What this task involves. Your job is to set down the stretch of entries that opens with the line containing "rewrite length_insert. lia." and closes with the line containing "apply HG; [lia|done].". Keep both end lines, copy each exactly, and add nothing.

Task data.
Definition step (v : Vars) (kw : Z * Z) : Vars :=
  let '(mkVars a b c d e f g h) := v in
  let T1 := word (h + Sigma1 e + Ch e f g + kw.1 + kw.2) in
  let T2 := word (Sigma0 a + Maj a b c) in
  mkVars (word (T1 + T2)) a b c (word (d + T1)) e f g.

Definition vars_of (H : list Z) : Vars :=
  mkVars (H !!! 0%nat) (H !!! 1%nat) (H !!! 2%nat) (H !!! 3%nat)
         (H !!! 4%nat) (H !!! 5%nat) (H !!! 6%nat) (H !!! 7%nat).

Definition list_of (v : Vars) : list Z :=
  [va v; vb v; vc v; vd v; ve v; vf v; vg v; vh v].

Definition compress (H block : list Z) : list Z :=
  zip_with (λ x y, word (x + y)) H
    (list_of (foldl step (vars_of H) (zip K (schedule block)))).

Definition blocks (m : list Z) : list (list Z) :=
  (λ k, take 64 (drop (k * 64) m)) <$> seq 0 (length m / 64).

Definition sha256 (m : list Z) : list Z := foldl compress H0 (blocks (pad m)).

(** The eight hexadecimal digits of a word. *)
Definition word_hex (w : Z) : jstr :=
  (λ i, radix_char ((w / 16 ^ i) `mod` 16)) <$> [7; 6; 5; 4; 3; 2; 1; 0].

Definition hex_text (H : list Z) : jstr := concat (word_hex <$> H).
End FIPS.

(** ** The operators agree with those of the standard *)

Section words.
Import Sha256Digest.

Definition u32 (x : Z) : Prop := 0 ≤ x < W32.

Lemma toUint32_u32 x : u32 (toUint32 x).
Proof. apply Z.mod_pos_bound. done. Qed.

Lemma toUint32_id x : u32 x → toUint32 x = x.
Proof. apply Z.mod_small. Qed.

Lemma toUint32_land x : toUint32 x = Z.land x (Z.ones 32).
Proof. by rewrite Z.land_ones. Qed.

Lemma toUint32_word x : toUint32 x = FIPS.word x.
Proof. done. Qed.

Lemma toUint32_toInt32 x : toUint32 (toInt32 x) = toUint32 x.
Proof.
  unfold toInt32. pose proof (toUint32_u32 x). destruct (_ <? _).
  - by apply toUint32_id.
  - unfold toUint32 at 1. rewrite <-(Z.mul_1_l W32) at 1.
    rewrite <-Z.add_opp_r, <-Z.mul_opp_l, Z.mod_add by done. by apply toUint32_id.
Qed.

Lemma toUint32_add a b : toUint32 (a + b) = toUint32 (toUint32 a + toUint32 b).
Proof. apply Z.add_mod. done. Qed.

Lemma toUint32_idem a : toUint32 (toUint32 a) = toUint32 a.
Proof. apply toUint32_id, toUint32_u32. Qed.

Lemma toUint32_or a b : toUint32 (bit_or a b) = Z.lor (toUint32 a) (toUint32 b).
Proof.
  unfold bit_or. rewrite <-(toUint32_toInt32 a), <-(toUint32_toInt32 b), !toUint32_land.
  apply Z.land_lor_distr_l.
Qed.

Lemma toUint32_xor a b : toUint32 (bit_xor a b) = Z.lxor (toUint32 a) (toUint32 b).
Proof.
  unfold bit_xor. rewrite <-(toUint32_toInt32 a), <-(toUint32_toInt32 b), !toUint32_land.
  apply Z.bits_inj'. intros n Hn. rewrite ?Z.land_spec, ?Z.lxor_spec, ?Z.land_spec.
  by destruct (Z.testbit (toInt32 a) n), (Z.testbit (toInt32 b) n), (Z.testbit (Z.ones 32) n).
Qed.

Lemma toUint32_and a b : toUint32 (bit_and a b) = Z.land (toUint32 a) (toUint32 b).
Proof.
  unfold bit_and. rewrite <-(toUint32_toInt32 a), <-(toUint32_toInt32 b), !toUint32_land.
  apply Z.bits_inj'. intros n Hn. rewrite !Z.land_spec.
  by destruct (Z.testbit (toInt32 a) n), (Z.testbit (toInt32 b) n), (Z.testbit (Z.ones 32) n).
Qed.

Lemma toUint32_not a : toUint32 (bit_not a) = 2 ^ 32 - 1 - toUint32 a.
Proof.
  unfold bit_not. rewrite <-(toUint32_toInt32 a). set (x := toInt32 a). unfold toUint32, Z.lnot, W32.
  pose proof (Z.div_mod x 4294967296 ltac:(done)). pose proof (Z.mod_pos_bound x 4294967296 ltac:(done)).
  symmetry. apply (Z.mod_unique_pos _ _ (- (x / 4294967296) - 1)); lia.
Qed.

Lemma toUint32_shl a n : 0 ≤ n → toUint32 (bit_shl a n) = FIPS.word (Z.shiftl (toUint32 a) n).
Proof.
  intros Hn. unfold bit_shl. rewrite toUint32_toInt32, <-(toUint32_toInt32 a).
  set (x := toInt32 a). unfold toUint32, FIPS.word. change (2 ^ 32) with W32.
  rewrite !Z.shiftl_mul_pow2 by done. by rewrite Z.mul_mod_idemp_l.
Qed.

Lemma bit_ushr_u32 a n : 0 ≤ n → u32 (bit_ushr a n).
Proof.
  intros Hn. unfold bit_ushr, u32. rewrite Z.shiftr_div_pow2 by done.
  pose proof (toUint32_u32 a) as [? ?].
  pose proof (Z.pow_pos_nonneg 2 n ltac:(lia) Hn). split; [by apply Z.div_pos|].
  apply Z.div_lt_upper_bound; [done|]. nia.
Qed.

Lemma bit_ushr_0 a : bit_ushr a 0 = toUint32 a.
Proof. apply Z.shiftr_0_r. Qed.

Lemma toUint32_ushr a n : 0 ≤ n → toUint32 (bit_ushr a n) = FIPS.SHR n (toUint32 a).
Proof. intros Hn. rewrite toUint32_id by by apply bit_ushr_u32. done. Qed.

Lemma toUint32_rotateRight a n :
  0 ≤ n ≤ 32 → toUint32 (rotateRight a n) = FIPS.ROTR n (toUint32 a).
Proof.
  intros Hn. unfold rotateRight. rewrite toUint32_or, toUint32_ushr, toUint32_shl by lia. done.
Qed.

(** Equality modulo 2^32: what the sums of the code, which mix signed and
    unsigned terms, and those of the standard have in common. *)
Definition same32 (x y : Z) : Prop := toUint32 x = toUint32 y.

#[global] Instance same32_equivalence : Equivalence same32.
Proof. unfold same32. split; congruence. Qed.

#[global] Instance add_same32 : Proper (same32 ==> same32 ==> same32) Z.add.
Proof. intros a a' Ha b b' Hb. unfold same32 in *. by rewrite (toUint32_add a), (toUint32_add a'), Ha, Hb. Qed.

#[global] Instance toUint32_same32 : Proper (same32 ==> eq) toUint32.
Proof. intros a b. done. Qed.

Lemma same32_toUint32 x y : toUint32 x = y → same32 x y.
Proof. intros <-. unfold same32. by rewrite toUint32_idem. Qed.

Lemma same32_ushr0 x : same32 (bit_ushr x 0) x.
Proof. unfold same32. rewrite bit_ushr_0. apply toUint32_idem. Qed.

(** The functions of the standard, as the code writes them. *)
Lemma big_sigma_same x n1 n2 n3 :
  u32 x → 0 ≤ n1 ≤ 32 → 0 ≤ n2 ≤ 32 → 0 ≤ n3 ≤ 32 →
  same32 (bit_xor (bit_xor (rotateRight x n1) (rotateRight x n2)) (rotateRight x n3))
    (Z.lxor (Z.lxor (FIPS.ROTR n1 x) (FIPS.ROTR n2 x)) (FIPS.ROTR n3 x)).
Proof.
  intros Hx H1 H2 H3. apply same32_toUint32.
  by rewrite !toUint32_xor, !toUint32_rotateRight, toUint32_id by done.
Qed.

Lemma small_sigma_same x n1 n2 n3 :
  u32 x → 0 ≤ n1 ≤ 32 → 0 ≤ n2 ≤ 32 → 0 ≤ n3 →
  same32 (bit_xor (bit_xor (rotateRight x n1) (rotateRight x n2)) (bit_ushr x n3))
    (Z.lxor (Z.lxor (FIPS.ROTR n1 x) (FIPS.ROTR n2 x)) (FIPS.SHR n3 x)).
Proof.
  intros Hx H1 H2 H3. apply same32_toUint32.
  by rewrite !toUint32_xor, !toUint32_rotateRight, toUint32_ushr, toUint32_id by done.
Qed.

Lemma choose_same x y z :
  u32 x → u32 y → u32 z →
  same32 (bit_xor (bit_and x y) (bit_and (bit_not x) z)) (FIPS.Ch x y z).
Proof.
  intros Hx Hy Hz. apply same32_toUint32.
  by rewrite toUint32_xor, !toUint32_and, toUint32_not, !toUint32_id by done.
Qed.

Lemma majority_same x y z :
  u32 x → u32 y → u32 z →
  same32 (bit_xor (bit_xor (bit_and x y) (bit_and x z)) (bit_and y z)) (FIPS.Maj x y z).
Proof.
  intros Hx Hy Hz. apply same32_toUint32.
  by rewrite !toUint32_xor, !toUint32_and, !toUint32_id by done.
Qed.
End words.


(** ** The loops compute the standard's sequences *)

Section loops.
Import Sha256Digest.

(** A loop that fills a fixed-length array from index [n] on, each entry from
    the entries before it, grows the same sequence. *)
Lemma fill_grow (P : list Z → Prop) (f : list Z → nat → list Z) (G : list Z → Z) k n s :
  (n + k ≤ length s)%nat → P (take n s) →
  (∀ s' i, length s' = length s → (n ≤ i < n + k)%nat → P (take i s') →
    f s' i = <[i := G (take i s')]> s') →
  (∀ w, (n ≤ length w)%nat → P w → P (w ++ [G w])) →
  let r := foldl f s (seq n k) in
  length r = length s ∧ take (n + k) r = FIPS.grow G k (take n s) ∧ P (take (n + k) r).
Proof.
  revert n s. induction k as [|k IH]; intros n s Hlen HP HF HG; cbn.
  - by rewrite Nat.add_0_r.
  - assert (f s n = <[n := G (take n s)]> s) as HFn by (apply HF; [done|lia|done]).
    assert (take (S n) (<[n := G (take n s)]> s) = take n s ++ [G (take n s)]) as Htake.
    { rewrite (take_S_r _ n (G (take n s))) by (apply list_lookup_insert_eq; lia).
      by rewrite take_insert_ge by done. }
    rewrite HFn. destruct (IH (S n) (<[n := G (take n s)]> s)) as (Hl & Ht & HP').
    + rewrite length_insert. lia.
    + rewrite Htake. apply HG; [|done]. rewrite length_take. lia.
    + intros s' i. rewrite length_insert. intros. apply HF; [done|lia|done].
    + intros. apply HG; [lia|done].
    + rewrite length_insert in Hl. rewrite Nat.add_succ_r, <-Nat.add_succ_l.
      split_and!; [done| |done]. by rewrite Ht, Htake.
Qed.
(** The loop over the categories for a new parcel. *)
Fixpoint openParcel (unit : ShipmentPackingUnit) (ordinal : Z)
    (categories : list ShipmentCategory) : option ShipmentParcel :=
  match categories with
  | [] => None
  | category :: rest =>
      match select (candidatesIn category None unit [axisX]) with
      | None => openParcel unit ordinal rest
      | Some selected =>
          Some (mkParcel ordinal (id category) (candidate_box selected)
                  (candidate_volumeProxy selected) (candidate_weight selected)
                  [placementOf unit selected])
      end
  end.

(** The loop over the sorted units. *)
Fixpoint placeUnits (units : list ShipmentPackingUnit) (parcels : list ShipmentParcel)
    : result ShipmentPlanResult :=
  match units with
  | [] => Ok (planned parcels)
  | unit :: rest =>
      open ← placeInOpen unit parcels;
      match open with
      | Some parcels' => placeUnits rest parcels'
      | None =>
          match openParcel unit (Z.of_nat (length parcels) + 1) supportedCategories with
          | None => Ok (no_fit (packingUnitKey unit) (id <$> supportedCategories))
          | Some newParcel => placeUnits rest (parcels ++ [newParcel])
          end
      end
  end.

Definition planShipment : result ShipmentPlanResult :=
  throw_when ((fillCoefficientNumerator input <=? 0) || (fillCoefficientDenominator input <=? 0)
    || (fillCoefficientDenominator input <? fillCoefficientNumerator input)) RangeError ;;
  throw_when (packagingWeightMilligrams input <? 0) RangeError ;;
  foldM checkCategoryId ∅ (categories input) ;;
  foldM checkUnit ∅ (units input) ;;
  traverse checkCategory supportedCategories ;;
  placeUnits (sortedUnits (units input)) [].
End plan.

Definition expandShipmentBox (source : ShipmentBox) (reservePerSideMicrometers : Z)
    : result ShipmentBox :=
  validateBox source ;;
  throw_when (reservePerSideMicrometers <? 0) RangeError ;;
  let totalReserve := reservePerSideMicrometers * 2 in
  Ok (mkBox (xMicrometers source + totalReserve) (yMicrometers source + totalReserve)
        (zMicrometers source + totalReserve)).

(** ** Specification *)

(** The six orientations of a box. *)
Definition orientationsOf (b : ShipmentBox) : list ShipmentBox :=
  let '(mkBox x y z) := b in
  [mkBox x y z; mkBox x z y; mkBox y x z; mkBox y z x; mkBox z x y; mkBox z y x].

(** A placed unit stays inside a box. *)
Definition inside (b : ShipmentBox) (p : ShipmentPlacement) : Prop :=
  let o := originMicrometers p in
  let d := orientedBox p in
  (0 ≤ px o ∧ px o + xMicrometers d ≤ xMicrometers b)
  ∧ (0 ≤ py o ∧ py o + yMicrometers d ≤ yMicrometers b)
  ∧ (0 ≤ pz o ∧ pz o + zMicrometers d ≤ zMicrometers b).

(** Two placed units are separated by a plane orthogonal to some axis. *)
Definition apart (p q : ShipmentPlacement) : Prop :=
  let o := originMicrometers p in let d := orientedBox p in
  let o' := originMicrometers q in let d' := orientedBox q in
  px o + xMicrometers d ≤ px o' ∨ px o' + xMicrometers d' ≤ px o
  ∨ py o + yMicrometers d ≤ py o' ∨ py o' + yMicrometers d' ≤ py o
  ∨ pz o + zMicrometers d ≤ pz o' ∨ pz o' + zMicrometers d' ≤ pz o.

Definition places (u : ShipmentPackingUnit) (p : ShipmentPlacement) : Prop :=
  placed_packingUnitKey p = packingUnitKey u ∧ orientedBox p ∈ orientationsOf (box u).

Definition box_wf (b : ShipmentBox) : Prop :=
  0 < xMicrometers b ∧ 0 < yMicrometers b ∧ 0 < zMicrometers b.

Section spec.
Context (input : ShipmentPlannerInput).

Definition unit_wf (u : ShipmentPackingUnit) : Prop :=
  packingUnitKey u ≠ [] ∧ box_wf (box u) ∧ 0 ≤ weightMilligrams u.

(** What the validation accepts. *)
Record input_wf : Prop := {
  wf_fill : 0 < fillCoefficientNumerator input ≤ fillCoefficientDenominator input;
  wf_packaging : 0 ≤ packagingWeightMilligrams input;
  wf_categoryIds : Forall (λ c, id c ≠ []) (categories input) ∧ NoDup (id <$> categories input);
  wf_units : Forall unit_wf (units input);
  wf_keys : NoDup (packingUnitKey <$> units input);
  wf_categories : Forall (λ c, checkCategory c = Ok ()) (supportedCategories input);
}.

(** The volume a parcel of these units is charged: the sum of their volumes,
    divided by the fill coefficient and rounded up. *)
Definition proxyVolume (us : list ShipmentPackingUnit) : Z :=
  Arith.cdiv (sum_by (λ u, volume (box u)) us * fillCoefficientDenominator input)
    (fillCoefficientNumerator input).

(** A parcel that holds exactly the units [us], within the limits of a
    supported category. *)
Record parcel_valid (us : list ShipmentPackingUnit) (p : ShipmentParcel) : Prop := {
  pv_nonempty : us ≠ [];
  pv_category : ∃ c, c ∈ supportedCategories input ∧ id c = categoryId p
    ∧ fits c (packingBox p) (parcel_weightMilligrams p) (volumeProxyCubicMicrometers p) = true;
  pv_weight : parcel_weightMilligrams p
    = packagingWeightMilligrams input + sum_by weightMilligrams us;
  pv_volume : volumeProxyCubicMicrometers p = proxyVolume us;
  pv_places : Forall2 places us (placements p);
  pv_box : box_wf (packingBox p);
  pv_inside : Forall (inside (packingBox p)) (placements p);
  pv_apart : StronglySorted apart (placements p);
}.

(** A unit fits a category in a parcel of its own. *)
Definition fitsAlone (c : ShipmentCategory) (u : ShipmentPackingUnit) : Prop :=
  ∃ o, o ∈ orientationsOf (box u)
    ∧ fits c o (packagingWeightMilligrams input + weightMilligrams u) (proxyVolume [u]) = true.
End spec.

(** ** Facts *)

Lemma toString10_no_comma z : Forall (.≠ 44) (toString10 z).
Proof.
  unfold toString10, toString.
  assert (∀ n, 0 ≤ n → Forall (.≠ 44) (radix_text 10 n)) as H.
  { intros n Hn. destruct (radix_text_spec 10 n) as (ds & -> & _ & HF & _); [lia|done|].
    apply Forall_fmap. eapply Forall_impl; [exact HF|]. intros d Hd. cbn in *.
    unfold radix_char. destruct (Z.ltb_spec d 10); lia. }
  destruct (Z.ltb_spec z 0); [constructor; [done|]|]; apply H; lia.
Qed.

Lemma boxKey_inj b b' : boxKey b = boxKey b' → b = b'.
Proof.
  destruct b as [x y z], b' as [x' y' z']. unfold boxKey. cbn [xMicrometers yMicrometers zMicrometers js app].
  intros H. cbn in H. apply cut_unique in H as [Hx H]; try apply toString10_no_comma.
  apply cut_unique in H as [Hy H]; try apply toString10_no_comma.
  by apply (inj toString10) in Hx as ->, Hy as ->, H as ->.
Qed.

Definition orientation_at (values : list Z) (p : nat * nat) : ShipmentBox :=
  mkBox (values !!! p.1) (values !!! p.2) (values !!! (3 - p.1 - p.2)%nat).

Lemma addRotations_spec values pairs seen res :
  (∀ o, o ∈ res ↔ boxKey o ∈ seen) →
  ∀ o, o ∈ (foldl (addRotation values) (seen, res) pairs).2 ↔
    o ∈ res ∨ ∃ p, p ∈ pairs ∧ p.2 ≠ p.1 ∧ o = orientation_at values p.
Proof.
  revert seen res. induction pairs as [|[i j] pairs IH]; intros seen res Hinv o; cbn [foldl].
  - cbn. split; [by left|]. intros [?|(p & []%not_elem_of_nil & _)]. done.
  - unfold addRotation at 2. destruct (Nat.eqb_spec j i) as [->|Hne].
    { rewrite IH by done. split; (intros [?|(p & Hp & Hd & ->)]; [by left|right; exists p]).
      - split_and!; [by right|done|done].
      - apply elem_of_cons in Hp as [->|Hp]; done. }
    change (mkBox _ _ _) with (orientation_at values (i, j)).
    assert (∀ b, o ∈ (foldl (addRotation values) b pairs).2 ↔ o ∈ b.2
      ∨ (∃ p, p ∈ pairs ∧ p.2 ≠ p.1 ∧ o = orientation_at values p) →
      (o ∈ b.2 ↔ o ∈ res ∨ o = orientation_at values (i, j)) →
      o ∈ (foldl (addRotation values) b pairs).2 ↔ o ∈ res
      ∨ ∃ p, p ∈ (i, j) :: pairs ∧ p.2 ≠ p.1 ∧ o = orientation_at values p) as Hcombine.
    { intros b -> ->. setoid_rewrite elem_of_cons. naive_solver. }
    case_bool_decide as Hseen; apply Hcombine.
    + by apply IH.
    + cbn. apply Hinv in Hseen. naive_solver.
    + apply IH. intros o'. cbn [snd]. rewrite elem_of_app, list_elem_of_singleton, Hinv.
      rewrite elem_of_union, elem_of_singleton. split; [naive_solver|].
      intros [Hk|?]; [right|by left]. by apply boxKey_inj.
    + cbn. by rewrite elem_of_app, list_elem_of_singleton.
Qed.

Reply.
    + rewrite length_insert. lia.
    + rewrite Htake. apply HG; [|done]. rewrite length_take. lia.
    + intros s' i. rewrite length_insert. intros. apply HF; [done|lia|done].
    + intros. apply HG; [lia|done].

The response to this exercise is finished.